Passions & Places


Luigi Vanvitelli 

Like a fallen rose which is transported by the winds and abandons its petals onto unknown pavements, real architectural jewels witness Luigi Vanvitelli’s presence on the Marches’ territory. The son of a Dutch painter, he was above all one of the main architects of the 18th century, and was greatly influenced by ancient and Renaissance arts. He was a pupil of Filippo Juvara and started his career working at St Peter’s, in the Vatican, before going to the Marches to work as a Pontifical designer for Pope Clement XII.

An admirable example of Vanvitelli’s style in the Marches is certainly the impressive Lazaretto of Maritime Health (the so-called Mole of Vanvitelli), which was built between 1733 and 1738 in the harbour area of Ancona. The Mole is characterized by urbanistic innovations and extends for nearly 20,000 square meters; it was created to respond to the urgent needs of the town to re-organize its maritime activities. The Lazaretto was used as a customhouse, as a military outpost and as an isolated shelter for merchants who could have spread dangerous epidemics among the inhabitants. The Mole had been designed as a fortress-island, and could host up to 2,000 people, dozens of thousands of cubic meters of goods were stored there and its water supply was constantly assured by a water collection system. After building the Lazaretto, Luigi Vanvitelli continued to work in Ancona. In 1735 he had already erected the classical Clementine’s Arch, and then widened the church of Jesus, built during the 17th century and characterized by a peculiar curvilinear façade. Vanvitelli also collaborated in completing the Cathedral of St Ciriaco, for which he designed a solemn altar for the chapel of the Holy Mary.

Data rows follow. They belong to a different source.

(* ===== verification/Net.v ===== *)
(** The network layer's state: packets with their reference counts over the memory
    of frame slots, and the queues of fragments to reassemble, with the monad the
    functions of ip.c, ip_frag.c, ipv6.c and ipv6_ext.c run in.  Failure of the
    monad is a fault: a freed packet or slot is used, a null pointer followed. *)

From stdpp Require Import prelude list gmap.
From Stdlib Require Import ZArith Lia.
From S2P Require Import Prelude Checksum Skbuff Trie Route Neigh.
Import Skb.

Module Net.

(** A packet object: [frag_list] is the list of fragments headed by the packet's
    own node, [element] the value in that node. *)
Record obj := mk_obj { skb : skbuff; ref : nat; frag_list : list nat; element : option nat }.

(** Identification, source, destination, protocol. *)
Definition ipq_key : Type := Z * Z * Z * Z.

Record ipq := mk_ipq {
  total_len : Z; received_len : Z; last_update_time : Z; last_recved : bool; first_recved : bool; frag_head : list nat
}.

(** Identification, source, destination. *)
Definition ipq6_key : Type := Z * list Z * list Z.

Record ipq6_frag := mk_frag6 { f_skb : nat; f_offset : Z; f_len : Z }.

Record ipq6 := mk_ipq6 {
  total_len6 : Z; received_len6 : Z; last_update_time6 : Z; unfrag_len : Z; previous_nh_offset : Z;
  q_next_header : Z; last_recved6 : bool; first_recved6 : bool; frag_head6 : list ipq6_frag
}.

(** What the layer hands to others: bytes to an interface, a packet to another
    worker, data to a transport protocol. *)
Inductive event :=
| Sent (interface : nat) (bytes : list Z)
| Moved (worker : Z) (id : nat)
| Up (protocol : Z) (bytes : list Z).

(** [ip_id] is the counter of identifications, [now] the time in milliseconds,
    [pings] when neighbours were last probed and [pinged] the probes started. *)
Record net := mk_net {
  smem : mem; objs : gmap nat obj; next_obj : nat; ipqs : gmap ipq_key ipq; ipq6s : gmap ipq6_key ipq6; now : Z;
  ip_id : Z; events : list event; pings : Neigh.probes; pinged : list (list Z * list Z)
}.

Definition set_mem (n : net) (m : mem) : net := mk_net m (objs n) (next_obj n) (ipqs n) (ipq6s n) (now n) (ip_id n) (events n) (pings n) (pinged n).
Definition set_objs (n : net) (o : gmap nat obj) : net := mk_net (smem n) o (next_obj n) (ipqs n) (ipq6s n) (now n) (ip_id n) (events n) (pings n) (pinged n).
Definition set_ipqs (n : net) (q : gmap ipq_key ipq) : net := mk_net (smem n) (objs n) (next_obj n) q (ipq6s n) (now n) (ip_id n) (events n) (pings n) (pinged n).
Definition set_ipq6s (n : net) (q : gmap ipq6_key ipq6) : net := mk_net (smem n) (objs n) (next_obj n) (ipqs n) q (now n) (ip_id n) (events n) (pings n) (pinged n).

Definition set_ip_id (n : net) (i : Z) : net := mk_net (smem n) (objs n) (next_obj n) (ipqs n) (ipq6s n) (now n) i (events n) (pings n) (pinged n).
Definition set_events (n : net) (l : list event) : net := mk_net (smem n) (objs n) (next_obj n) (ipqs n) (ipq6s n) (now n) (ip_id n) l (pings n) (pinged n).

Definition set_pings (n : net) (p : Neigh.probes) (l : list (list Z * list Z)) : net :=
  mk_net (smem n) (objs n) (next_obj n) (ipqs n) (ipq6s n) (now n) (ip_id n) (events n) p l.

Definition NM (A : Type) : Type := net -> option (A * net).
#[export] Instance NM_ret : MRet NM := fun A x n => Some (x, n).
#[export] Instance NM_bind : MBind NM := fun A B f x n =>
  match x n with Some (a, n) => f a n | None => None end.

Definition crash {A} : NM A := fun _ => None.
Definition gets {A} (f : net -> A) : NM A := fun n => Some (f n, n).
Definition modify (f : net -> net) : NM unit := fun n => Some (tt, f n).

Definition lift {A} (c : M A) : NM A := fun n =>
  match c (smem n) with Some (a, m) => Some (a, set_mem n m) | None => None end.

Definition get (id : nat) : NM obj := fun n =>
  match objs n !! id with Some o => Some (o, n) | None => None end.
Definition put (id : nat) (o : obj) : NM unit := modify (fun n => set_objs n (<[id := o]> (objs n))).
Definition set_skb (id : nat) (k : skbuff) : NM unit :=
  o ← get id; put id (mk_obj k (ref o) (frag_list o) (element o)).
Definition set_frags (id : nat) (l : list nat) : NM unit :=
  o ← get id; put id (mk_obj (skb o) (ref o) l (element o)).

(** A packet object just made, with one reference and cleared links. *)
Definition new_obj (k : skbuff) : NM nat := fun n =>
  let id := next_obj n in
  Some (id, mk_net (smem n) (<[id := mk_obj k 1 [] None]> (objs n)) (S id) (ipqs n) (ipq6s n) (now n) (ip_id n) (events n) (pings n) (pinged n)).

Definition inc_ref (id : nat) : NM unit :=
  o ← get id; put id (mk_obj (skb o) (S (ref o)) (frag_list o) (element o)).

(** The last reference frees the packet. *)
Definition put_ref (id : option nat) : NM unit :=
  match id with
  | None => mret tt
  | Some id =>
      o ← get id;
      match ref o with
      | S (S r) => put id (mk_obj (skb o) (S r) (frag_list o) (element o))
      | S O => lift (skb_destroy (skb o));; modify (fun n => set_objs n (delete id (objs n)))
      | O => crash
      end
  end.

(** *** Headers in memory *)

Definition fld8 (h : list Z) (i : nat) : Z := nth i h 0.
Definition fld16 (h : list Z) (i : nat) : Z := le16 (fld8 h i) (fld8 h (S i)).
Definition fld32 (h : list Z) (i : nat) : Z := fld16 h i + 65536 * fld16 h (S (S i)).

Definition set16 (h : list Z) (i : nat) (v : Z) : list Z := overwrite h i (le16_bytes v).

(** The first [len] bytes at a header pointer, and writing them back. *)
Definition load_hdr (p : option (nat * nat)) (len : nat) : NM (list Z) :=
  match p with Some (s, off) => lift (read (Some s) off len) | None => crash end.
Definition store_hdr (p : option (nat * nat)) (h : list Z) : NM unit :=
  match p with Some (s, off) => lift (write (Some s) off h) | None => crash end.

Definition skb_start (k : skbuff) : option (nat * nat) :=
  match slot (data0 k) with Some s => Some (s, start (data0 k)) | None => None end.

Definition set_l3 (k : skbuff) (p : option (nat * nat)) : skbuff :=
  mk_skb (meta k) (tx_checksum_offset k) (l2_hdr k) p (l4_hdr k) (flag k)
    (data_num k) (data_total_len k) (data0 k) (more k).

End Net.
Lemma ipv4_frag_spec mtu : ipv4_get_flag_df h = false -> Z.of_nat (length h) + 8 <= mtu < ip_tot_len h ->
  base + Z.of_nat (length pay) <= UINT16_MAX ->
  nruns (ipv4_frag mtu id) n (fun ok n' =>
    if ok : bool then
      frags_left n id o f (length h) (fragments (S (length pay)) h (Z.to_nat (8 * ((mtu - Z.of_nat (length h)) / 8))) mo base pay) n'
    else frags_failed n id o f n').
Proof.
  intros Hdf Hmtu Hbase. pose proof Hio as [[Hc Ha] Hl3 Hlen [P1 P2 P3 P4] Hcn]. unfold ipv4_frag, ipv4_hdr_of.
  apply nruns_bind, nruns_bind. eapply nruns_get; [exact Hobj|]. eapply io_load; [exact Hio|done|].
  destruct (take_hdr_fields h) as (E1&E2&E3). unfold ipv4_get_flag_df, ipv4_get_flag_mf, ipv4_get_frag_offset in *.
  rewrite E1, E2, E3, Hdf, (proj2 (Z.leb_gt _ _)) by lia.
  assert (Hu : is_u16 (ip_tot_len h)) by apply htons_range. unfold is_u in Hu.
  rewrite P2, (wrap_id 32 (mtu - _)) by (unfold is_u; lia). rewrite land_not7 by lia.
  set (fpz := 8 * ((mtu - Z.of_nat (length h)) / 8)). assert (Hfp : 8 <= fpz <= mtu - Z.of_nat (length h)) by (unfold fpz; zlia).
  apply nruns_bind. eapply nruns_get; [exact Hobj|]. apply nruns_bind. eapply io_load; [exact Hio|lia|].
  rewrite Nat2Z.id, firstn_all. apply nruns_bind, nruns_lift. rewrite wrap_id by (unfold is_u; lia).
  replace (Z.to_nat (Z.of_nat (length h) + fpz)) with (length h + Z.to_nat fpz)%nat by lia.
  pose proof (split_apart (smem n) (skb o) [] f (length h + Z.to_nat fpz)) as Hsp. rewrite app_nil_r in Hsp.
  destruct (alive_chain _ _ Hc Ha) as (Hlv&_). specialize (Hsp Hown Hlv Hc Ha). unfold runs in *.
  destruct (skb_split (skb o) (length h + Z.to_nat fpz) (smem n)) as [[[[tail|] k1] m1]|] eqn:E; [| |done].
  - assert (Efp : fpz = Z.of_nat (Z.to_nat fpz)) by lia.
    pose proof (frag_rest_spec m1 k1 tail (Z.to_nat fpz) ltac:(lia) ltac:(lia) Hsp (skb_split_l3 _ _ _ _ _ _ E)) as H.
    unfold ipv4_get_frag_offset, ipv4_get_flag_mf in H. rewrite P2, Nat2Z.id, <- Efp in H. exact (H Hbase).
  - destruct Hsp as [-> [Ho1 _ Hc1 Ha1 _ _]]. rewrite app_nil_r in Ho1. apply nruns_ret. exists (skb o). split_and!; [|done|by split].
    rewrite <- Hfl. destruct o. apply made_mem. by apply made_start.
Qed.
End whole.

In 1740 he worked in Pesaro where he designed the church of Santa Maria Magdalena, whose concave façade presents elegant chromatic contrasts ranging from the brown of brickwork to the clear stones from Istria. During the same period he renovated an ancient Malatesta fortress in Candelara, to obtain a villa for the Almerici family (now known as Villa Berloni). While in Fano, he probably designed the impressive Montevecchio Palace.
In Urbino the architect restored the 14th-century church of Saint Dominic, and designed the elegant interiors of the Albani Palace, while he lived in Urbania, he built a small church near the Dukes’ hunting residence.

In 1744 Vanvitelli went to Macerata, where he embellished the central part of the Sanctuary of the Virgin of Mercy, obtaining a charming atmosphere. He probably also designed the Torri and Marefoschi Palaces, and worked in Recanati to complete the façade of the church of St Vito. The latter has an austere structure, embellished by the chromatic differences of brickworks.

Charles of Bourbon, the King of Naples, asked Luigi Vanvitelli to build the royal palace in Caserta. Before leaving the Marches, however, Vanvitelli designed the bell tower of the Sanctuary of Loreto, and built a part of the Apostolic Palace located near the Basilica.

Many other architects then followed his example and embellished the Marches’ territory with elegant and prestigious buildings. A Vanvitelli school was created, whose works (like the fresh petals abandoned on the pavement) still make the Marches’ towns even more beautiful.